- Available data:
(** * DataTable: sort engine, selection tracker and presentation states

    A shallow embedding of [src/components/DataTable/DataTable.tsx]:
    the comparator and the memoised [sortedData], the three handlers
    [handleSort], [handleSelectAll] and [handleSelectRow], and the part of
    the render function that chooses between the loading, empty and
    populated trees.

    Host code (the JavaScript operators and [Array.prototype.sort]) is
    modelled in the modules [JS] and [Host]; everything after them follows
    the component line by line.  The callers of the table ([App.tsx] and
    the stories that keep the selected rows) and the text input
    [InputField] are embedded after it. *)

From Stdlib Require Import ZArith String Ascii DecimalString.
From stdpp Require Import gmap strings list sorting.

(** ** JavaScript values and operators *)

Module JS.

(** Numbers are the integers together with [NaN]: the fragment of the
    doubles in which the component's comparisons and [String] are exact. *)
Inductive Num :=
| NaN
| Fin (z : Z).

(** The primitive values a row field can hold. *)
Inductive Value :=
| Undefined
| Null
| Bool (b : bool)
| Number (n : Num)
| Str (s : string).

#[global] Instance Num_eq_dec : EqDecision Num.
Proof. solve_decision. Defined.

#[global] Instance Value_eq_dec : EqDecision Value.
Proof. solve_decision. Defined.

(** [ToBoolean]: the falsy values are [undefined], [null], [false], [0],
    [NaN] and the empty string. *)
Definition ToBoolean (v : Value) : bool :=
  match v with
  | Undefined | Null => false
  | Bool b => b
  | Number NaN => false
  | Number (Fin z) => negb (z =? 0)%Z
  | Str s => negb (String.eqb s "")
  end.

(** [x || y] yields [x] when [x] is truthy and [y] otherwise. *)
Definition or (x y : Value) : Value :=
  if ToBoolean x then x else y.
Definition parse_hashParams (v : option Json) : option HashParams :=
  match v with
  | Some (JObj fs) =>
      match json_num (js_prop fs "timeCost"), json_num (js_prop fs "memoryCost"),
            json_num (js_prop fs "threads") with
      | Some t, Some m, Some p =>
          Some (mkHashParams (json_str (js_prop fs "type")) t m p
                  (json_num (js_prop fs "saltLen")))
      | _, _, _ => None
      end
  | _ => None
  end.

(** The [Challenge] shape of a 201 challenge body. The code casts the body
    without checking it; a body of another shape is modelled as a
    [TypeError] at the cast. *)
Definition parse_challenge (j : Json) : option Challenge :=
  match j with
  | JObj fs =>
      match json_str (js_prop fs "id"), json_str (js_prop fs "data"),
            json_str (js_prop fs "salt"), parse_hashParams (js_prop fs "hashParams") with
      | Some i, Some d, Some s, Some hp => Some (mkChallenge i d s hp)
      | _, _, _, _ => None
      end
  | _ => None
  end.

(** [MasterKeys] as the keys route returns them. *)
Record MasterKeys := mkMasterKeys {
  mk_publicKey : string;
  mk_privateKey : string;
  mk_hashSalt : string;
  mk_hashParams : HashParams
}.

Definition parse_masterKeys (j : Json) : option MasterKeys :=
  match j with
  | JObj fs =>
      match json_str (js_prop fs "publicKey"), json_str (js_prop fs "privateKey"),
            json_str (js_prop fs "hashSalt"), parse_hashParams (js_prop fs "hashParams") with
      | Some pk, Some sk, Some s, Some hp => Some (mkMasterKeys pk sk s hp)
      | _, _, _, _ => None
      end
  | _ => None
  end.

Definition content_type : string * string := ("Content-Type", "application/json").

(** ** The methods of [LoginActions] and [RegisterActions] *)
Section Actions.

Context (E : Env).

Definition route (path : string) : string :=
  if development E then "http://localhost:3030/api" ++ path
  else "https://api.csplan.co" ++ path.

Definition decode_m (s : string) : M bytes :=
  lift_option (LibraryError "decode") (decode E s).

(** [crypto.subtle.importKey('raw', material, alg, false, usages)] *)
Definition importKey_raw (material : option bytes) (alg : string) (usages : list string)
  : M CryptoKey :=
  emit (EvImportKey material alg usages) ;;
  match material with
  | None => throw (TypeError "importKey: keyData is not a BufferSource")
  | Some m =>
      if existsb (Nat.eqb (length m)) [16; 24; 32]%nat then ret (AesKey alg m usages)
      else throw DataError
  end.

(** [crypto.subtle.decrypt({name: 'AES-CTR', counter, length}, key, data)] *)
Definition decrypt_ctr (key : CryptoKey) (counter : bytes) (len : Z) (data : bytes)
  : M bytes :=
  emit (EvDecrypt "AES-CTR" key counter len data) ;;
  match key with
  | AesKey alg m us =>
      if String.eqb alg "AES-CTR" && existsb (String.eqb "decrypt") us then
        if Nat.eqb (length counter) 16 then ret (aes_ctr E m counter len data)
        else throw OperationError
      else throw (TypeError "InvalidAccessError")
  | _ => throw (TypeError "InvalidAccessError")
  end.

(** [aes.importKeyMaterial(material, Algorithms.AES_GCM)] *)
Definition importKeyMaterial_m (material : option bytes) (alg : string) : M CryptoKey :=
  match material with
  | None => throw (TypeError "importKeyMaterial: undefined material")
  | Some m => lift_option (LibraryError "importKeyMaterial") (importKeyMaterial E m alg)
  end.

Definition generateKeypair (keysize : Z) : M (CryptoKey * CryptoKey) :=
  n <- gets w_nonce ;;
  modify (upd_nonce (S n)) ;;
  lift_option (LibraryError "generateKeypair") (rsa_generateKeypair E keysize n).

(** [db.addToStore(store, record)]: the call is made now; the write
    completes later, storing the record or rejecting. *)
Definition idb_request (store : string) (r : KeysRecord) : M unit :=
  emit (EvIdbAdd store r).

Definition idb_complete (store : string) (r : KeysRecord) : M unit :=
  fun w => match db_addToStore E (w_idb w) store r with
           | None => (Ok tt, upd_idb (w_idb w ++ [(store, r)]) w)
           | Some e => (Throw e, w)
           end.

(** [await db.addToStore(store, record)] *)
Definition addToStore (store : string) (r : KeysRecord) : M unit :=
  idb_request store r ;; idb_complete store r.
(** C8.  The status of a returned summary is "Tren Naik" exactly when
    [change_pct > 0] and "Tren Turun / Stabil" otherwise; a change of
    exactly zero, as on the flat series, is "Tren Turun / Stabil". *)
Theorem trend_status_threshold (current_idr : float64) (fy : list float64)
  (s : Summary) (Hs : summarize current_idr fy = Ok s) :
  (sum_trend_status s = TrenNaik <-> fgt (sum_change_pct s) (of_int 0) = true) /\
  (sum_trend_status s = TrenTurunStabil
   <-> fgt (sum_change_pct s) (of_int 0) = false) /\
  (forall r : R, trend_status (Fin r) = TrenNaik <-> 0 < r) /\
  trend_status (Fin 0) = TrenTurunStabil /\
  fit_beta_1 (fit (x_of flat_pts) (y_of flat_pts)) = Fin 0 /\
  fit_beta_0 (fit (x_of flat_pts) (y_of flat_pts)) = Fin 100 /\
  exists s0,
    summarize (Fin 100)
      (future_y (fit_beta_0 (fit (x_of flat_pts) (y_of flat_pts)))
                (fit_beta_1 (fit (x_of flat_pts) (y_of flat_pts)))
                (future_x 2 2)) = Ok s0 /\
    sum_change_pct s0 = Fin 0 /\
    sum_trend_status s0 = TrenTurunStabil.
Proof.
  assert (Hst : sum_trend_status s = trend_status (sum_change_pct s)).
  { unfold summarize in Hs. destruct (iloc_last fy); [| discriminate].
    simpl in Hs. injection Hs as <-. reflexivity. }
  rewrite Hst.
  split; [apply trend_status_cases |].
  split; [apply trend_status_cases |].
  split; [apply trend_status_fin |].
  split.
  { destruct (trend_status (Fin 0)) eqn:E; [| reflexivity].
    apply trend_status_fin in E. lra. }
  split.
  { change (beta_1 (x_of flat_pts) (y_of flat_pts) = Fin 0).
    now rewrite (beta_1_fin flat_pts_two_distinct), flat_slope. }
  split.
  { change (beta_0 (x_of flat_pts) (y_of flat_pts) = Fin 100).
    now rewrite (beta_0_fin flat_pts_two_distinct), flat_intercept. }
  exact flat_summary.
Qed.

Lemma trend_status_threshold_witness :
  let pct := change_pct (Fin 140) (Fin 120) in
  let s := mkSummary (Fin 120) (Fin 140) pct (trend_status pct) in
  summarize (Fin 120) [Fin 130; Fin 140] = Ok s /\
  (sum_trend_status s = TrenNaik <-> fgt (sum_change_pct s) (of_int 0) = true).
Proof.
  intros pct s. split; [reflexivity |].
  apply (@trend_status_threshold (Fin 120) [Fin 130; Fin 140] s eq_refl).
Defined.
(** * The outline store of [outliner.py]: a shallow embedding and its properties

    The Python module keeps one [OutlineModel]: a tree of [OutlineItem]
    objects, a dictionary [all_items] from URL to item object, and a set
    [updated_items] of recently touched URLs.  Items are Python objects
    and are shared by reference between the dictionary and the [children]
    lists, so the embedding has an explicit object store: an address is an
    index into [heap], and the dictionary and the child lists hold
    addresses.  Objects are never reclaimed in the model.

    [time.time()] is modelled by a clock [clock : nat -> Z]: the [n]-th
    reading of the process returns [clock n], and [ticks] counts the
    readings made so far.  Timestamps are integers (seconds); the only
    operations the program performs on them are comparison and the
    subtraction of the retention constant 3600. *)

From Stdlib Require Import ZArith Ascii String DecimalNat DecimalString.
From stdpp Require Import base gmap sets list strings.

(** ** Objects *)

Abbreviation addr := nat.

(** [class OutlineItem]: [url], [text], [children] (a list of object
    references) and [last_modified]. *)
Record OutlineItem : Type := mkItem {
  url : string;
  text : string;
  children : list addr;
  last_modified : Z
}.

(** [class OutlineModel], together with the object store it lives in and
    the number of clock readings taken so far. *)
Record OutlineModel : Type := mkModel {
  heap : list OutlineItem;
  root : addr;
  item_count : nat;
  all_items : gmap string addr;
  updated_items : gset string;
  ticks : nat
}.

Definition set_text (v : string) (it : OutlineItem) : OutlineItem :=
  mkItem (url it) v (children it) (last_modified it).
Definition set_children (v : list addr) (it : OutlineItem) : OutlineItem :=
  mkItem (url it) (text it) v (last_modified it).
Definition set_last_modified (v : Z) (it : OutlineItem) : OutlineItem :=
  mkItem (url it) (text it) (children it) v.
(** An assignment at a key path succeeds where the path leads to a dict,
    and sets the key there. *)
Lemma set_at_inner (path : list string) (k : string) (v doc doc' : pyval) :
  set_at path k v doc = Ok doc' ->
  exists d, get_at path doc = Ok (PDict d)
            /\ get_at path doc' = Ok (PDict (dict_set k v d)).
Proof.
  revert doc doc'. induction path as [| p path IH]; intros doc doc' H.
  - destruct doc; simpl in H; try discriminate H.
    injection H as <-. eexists. split; reflexivity.
  - destruct doc as [| | | | | | | d]; simpl in H; try discriminate H.
    destruct (dict_lookup p d) as [inner |] eqn:Hp; [| discriminate H].
    destruct (set_at path k v inner) as [inner' |] eqn:Hin;
      [| discriminate H].
    injection H as <-. destruct (IH _ _ Hin) as (d0 & Hget & Hget').
    exists d0. simpl. rewrite Hp, dict_lookup_set_same. now split.
Qed.

(** It changes nothing that is read along a path that parts ways with
    the path of the assignment. *)
Lemma set_at_frame (path : list string) (k : string) (v doc doc' : pyval)
    (q : list string) :
  set_at path k v doc = Ok doc' ->
  diverge (List.app path [k]) q = true ->
  get_at q doc' = get_at q doc.
Proof.
  revert doc doc' q. induction path as [| p path IH]; intros doc doc' q H Hq.
  - destruct doc as [| | | | | | | d]; simpl in H; try discriminate H.
    injection H as <-. destruct q as [| b q]; [discriminate Hq |].
    simpl in Hq. destruct (String.eqb k b) eqn:Hk.
    + destruct q; discriminate Hq.
    + simpl. rewrite dict_lookup_set_other; [reflexivity |].
      apply String.eqb_neq in Hk. congruence.
  - destruct doc as [| | | | | | | d]; simpl in H; try discriminate H.
    destruct (dict_lookup p d) as [inner |] eqn:Hp; [| discriminate H].
    destruct (set_at path k v inner) as [inner' |] eqn:Hin;
      [| discriminate H].
    injection H as <-. destruct q as [| b q]; [discriminate Hq |].
    simpl in Hq. destruct (String.eqb p b) eqn:Hpb.
    + apply String.eqb_eq in Hpb. subst b. simpl.
      rewrite Hp, dict_lookup_set_same. simpl. now apply (IH inner).
    + simpl. rewrite dict_lookup_set_other; [reflexivity |].
      apply String.eqb_neq in Hpb. congruence.
Qed.
(** The promise of [create_or_update_app] is fulfilled whatever the
    providers answer; its events are provider requests, followed by at most
    one [console.error], which then is the last event; it sends no status. *)
Theorem create_or_update_app_logs_and_fulfills (config : Config)
    (world : World) (obj : Deployment) :
  snd (create_or_update_app config world obj) = Fulfilled tt
  /\ response (fst (create_or_update_app config world obj)) = None
  /\ exists log,
       fst (create_or_update_app config world obj)
       = map Call (calls (fst (create_or_update_app config world obj))) ++ log
       /\ (log = [] \/ exists e, log = [ConsoleError e]).
Proof.
  split; [apply create_or_update_app_fulfills |].
  split; [apply create_or_update_app_no_response |].
  unfold_deploy. run_chain;
    (eexists; split; [reflexivity | (now left) || (right; eauto)]).
Qed.

(** The requests of a run are issued in one fixed order, each at most once:
    they are an initial part either of authorization, listing, build, or of
    authorization, listing, creation, config vars, build, comment.  So no
    config vars are set before the app is created, nothing is built before
    the config vars are set on a new app, and no comment is posted before
    the build was accepted. *)
Theorem create_or_update_app_request_order (config : Config) (world : World)
    (obj : Deployment) :
  exists rest,
    calls (fst (create_or_update_app config world obj)) ++ rest
    = update_calls config obj
    \/ exists url,
         calls (fst (create_or_update_app config world obj)) ++ rest
         = create_calls config obj ++ [comment_call config obj url].
Proof.
  unfold update_calls, create_calls, comment_call. unfold_deploy.
  run_chain; eexists;
    first [ left; reflexivity
          | right; exists EmptyString; reflexivity
          | right; eexists; reflexivity ].
Qed.

(** A new app, every request accepted: the run creates the app under the
    computed name, sets the configured variables on it, builds the tarball
    of the deployable branch, and then posts the comment with the app's
    URL; the comment is left out when the created app has no URL. *)
Theorem new_app_run (config : Config) (world : World) (obj : Deployment)
    (apps : list App.t) (app : App.t) :
  authorized world = true ->
  get_apps world = success apps ->
  listed (app_name obj) apps = false ->
  post_apps world (app_name obj) = success app ->
  patch_config_vars world (app_name obj) = success tt ->
  post_builds world (app_name obj) (tarball_url config obj) = success tt ->
  calls (fst (create_or_update_app config world obj))
  = create_calls config obj
    ++ (if truthy_string (App.web_url app)
        then [comment_call config obj (App.web_url app)]
        else []).
Proof.
  unfold authorized. intros A L N C P B.
  unfold create_calls, comment_call. unfold_deploy.
  unfold request, and_then, catch, resolve, reject, emit.
  destruct (post_authorizations world) as [| [token |]]; try discriminate.
  rewrite L. cbn -[tarball_url comment_url comment_content].
  rewrite (find_not_listed _ _ N), C, P, B.
  cbn -[tarball_url comment_url comment_content].
  destruct (truthy_string (App.web_url app)); [| reflexivity].
  now destruct (post_comment world _ _).
Qed.
(** * GravityDown backend: job orchestration and progress normalisation

    A shallow embedding of [backend/downloader.py] and [backend/main.py]:
    the three task registries, the progress hook of the download manager,
    the line handlers of the two transcoding runners, their terminal
    writes, the cancellation endpoints, the compress admission endpoint,
    the output-path builders and the event generators.

    Python values are modelled by the Rocq types closest to them:
    [float] is the primitive binary64 type, [int] is [Z], [str] is
    [string] (lines are taken to be ASCII), [dict] is [gmap], [None]able
    values are [option]s, and a raised exception is the left injection
    of a sum.  Mutable objects stored in a registry are records that are
    re-inserted at their key. *)

From Stdlib Require Import ZArith String Ascii List Lia Bool.
From Stdlib Require Import Floats.PrimFloat Floats.SpecFloat Floats.FloatOps.
From Stdlib Require Import Floats.FloatAxioms.
From stdpp Require Import gmap strings list.

Local Open Scope string_scope.
Local Open Scope Z_scope.
Local Open Scope list_scope.

(** ** Python builtins used by the backend *)

Module Py.

(** Exceptions that the modelled code can raise. *)
Inductive exn :=
| ValueError
| IndexError
| KeyError
| OverflowError
| ZeroDivisionError
| OSError
| HTTPException (status_code : Z) (detail : string).

(** What a dictionary holds at a key, where the code tells the two
    apart: no such key, the value [None], or a value. *)
Inductive item (A : Type) :=
| Absent
| Null
| Value (a : A).
Arguments Absent {A}.
Arguments Null {A}.
Arguments Value {A} a.

(** *** Characters and strings *)

(** A [str] is a [string] whose characters are the code points below
    256: [len] counts them and a slice cuts between them.  Text with a
    code point of 256 or more is not represented. *)

(** [str.isspace] on one character, which is the white space that
    [strip] and [split] without argument remove: TAB..CR, FS..US,
    space, NEL (133) and the no-break space (160). *)
Definition is_space (c : ascii) : bool :=
  let n := nat_of_ascii c in
  ((9 <=? n) && (n <=? 13) || (28 <=? n) && (n <=? 32)
   || (n =? 133) || (n =? 160))%nat.

(** The white space that [int] and [float] skip at both ends of a
    string: TAB..CR and space, and the white space above 127, NEL and
    the no-break space, which these conversions first turn into
    spaces.  FS..US are not skipped. *)
Definition is_blank (c : ascii) : bool :=
  let n := nat_of_ascii c in
  ((9 <=? n) && (n <=? 13) || (n =? 32) || (n =? 133) || (n =? 160))%nat.

Definition is_digit (c : ascii) : bool :=
  let n := nat_of_ascii c in ((48 <=? n) && (n <=? 57))%nat.

Definition digit_value (c : ascii) : Z := Z.of_nat (nat_of_ascii c) - 48.

(** [str.lower] on one character: the capital letters are A..Z and
    the code points 192..222, the multiplication sign (215) apart. *)
Definition lower_char (c : ascii) : ascii :=
  let n := nat_of_ascii c in
  if ((65 <=? n) && (n <=? 90)
      || (192 <=? n) && (n <=? 222) && negb (n =? 215))%nat
  then ascii_of_nat (n + 32) else c.

(** [s.lower()] *)
Fixpoint lower (s : string) : string :=
  match s with
  | EmptyString => EmptyString
  | String c s' => String (lower_char c) (lower s')
  end.

(** [s.lstrip()], [s.rstrip()], [s.strip()] *)
Fixpoint lstrip (s : string) : string :=
  match s with
  | EmptyString => EmptyString
  | String c s' => if is_space c then lstrip s' else s
  end.

Fixpoint rstrip (s : string) : string :=
  match s with
  | EmptyString => EmptyString
  | String c s' =>
      match rstrip s' with
      | EmptyString => if is_space c then EmptyString else String c EmptyString
      | r => String c r
      end
  end.

Definition strip (s : string) : string := rstrip (lstrip s).

(** The string between the blanks that [int] and [float] skip. *)
Fixpoint skip_left (s : string) : string :=
  match s with
  | EmptyString => EmptyString
  | String c s' => if is_blank c then skip_left s' else s
  end.

Fixpoint skip_right (s : string) : string :=
  match s with
  | EmptyString => EmptyString
  | String c s' =>
      match skip_right s' with
      | EmptyString => if is_blank c then EmptyString else String c EmptyString
      | r => String c r
      end
  end.

Definition skip_blanks (s : string) : string := skip_right (skip_left s).

(** [sub in s] *)
Fixpoint contains (sub s : string) : bool :=
  String.prefix sub s ||
  match s with
  | EmptyString => false
  | String _ s' => contains sub s'
  end.

(** [s.split(sep)] for a non-empty separator: [skip] counts the
    characters of a separator occurrence still to be dropped, [cur] is
    the part being read. *)
Fixpoint split_go (sep s : string) (skip : nat) (cur : string) : list string :=
  match s with
  | EmptyString => [cur]
  | String c s' =>
      match skip with
      | S k => split_go sep s' k cur
      | O =>
          if String.prefix sep s
          then cur :: split_go sep s' (String.length sep - 1) EmptyString
          else split_go sep s' 0 (cur +:+ String c EmptyString)
      end
  end.

Definition split (sep s : string) : list string := split_go sep s 0 EmptyString.

(** [s.split(c, 1)] for a one-character separator. *)
Fixpoint split1_go (c : ascii) (s cur : string) : list string :=
  match s with
  | EmptyString => [cur]
  | String d s' =>
      if Ascii.eqb d c then [cur; s']
      else split1_go c s' (cur +:+ String d EmptyString)
  end.

Definition split1 (c : ascii) (s : string) : list string := split1_go c s EmptyString.

(** [s.split()]: the maximal runs of non-space characters. *)
Fixpoint split_ws_go (s cur : string) : list string :=
  match s with
  | EmptyString => match cur with EmptyString => [] | _ => [cur] end
  | String c s' =>
      if is_space c
      then match cur with
           | EmptyString => split_ws_go s' EmptyString
           | _ => cur :: split_ws_go s' EmptyString
           end
      else split_ws_go s' (cur +:+ String c EmptyString)
  end.

Definition split_ws (s : string) : list string := split_ws_go s EmptyString.

(** The line feed character, as a string. *)
Definition newline : string := String (ascii_of_nat 10) EmptyString.

(** [sep.join(parts)] *)
Definition join (sep : string) (parts : list string) : string :=
  String.concat sep parts.

(** [xs[-n:]] for a positive [n] *)
Definition last_n {A} (n : nat) (xs : list A) : list A :=
  drop (List.length xs - n) xs.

- Goal of the exercise: Set down, exactly as written, each line of the data from its opening line through the one containing "(** Numbers are". Output nothing more.

- Answer section:
(** * DataTable: sort engine, selection tracker and presentation states

    A shallow embedding of [src/components/DataTable/DataTable.tsx]:
    the comparator and the memoised [sortedData], the three handlers
    [handleSort], [handleSelectAll] and [handleSelectRow], and the part of
    the render function that chooses between the loading, empty and
    populated trees.

    Host code (the JavaScript operators and [Array.prototype.sort]) is
    modelled in the modules [JS] and [Host]; everything after them follows
    the component line by line.  The callers of the table ([App.tsx] and
    the stories that keep the selected rows) and the text input
    [InputField] are embedded after it. *)

From Stdlib Require Import ZArith String Ascii DecimalString.
From stdpp Require Import gmap strings list sorting.

(** ** JavaScript values and operators *)

Module JS.

(** Numbers are the integers together with [NaN]: the fragment of the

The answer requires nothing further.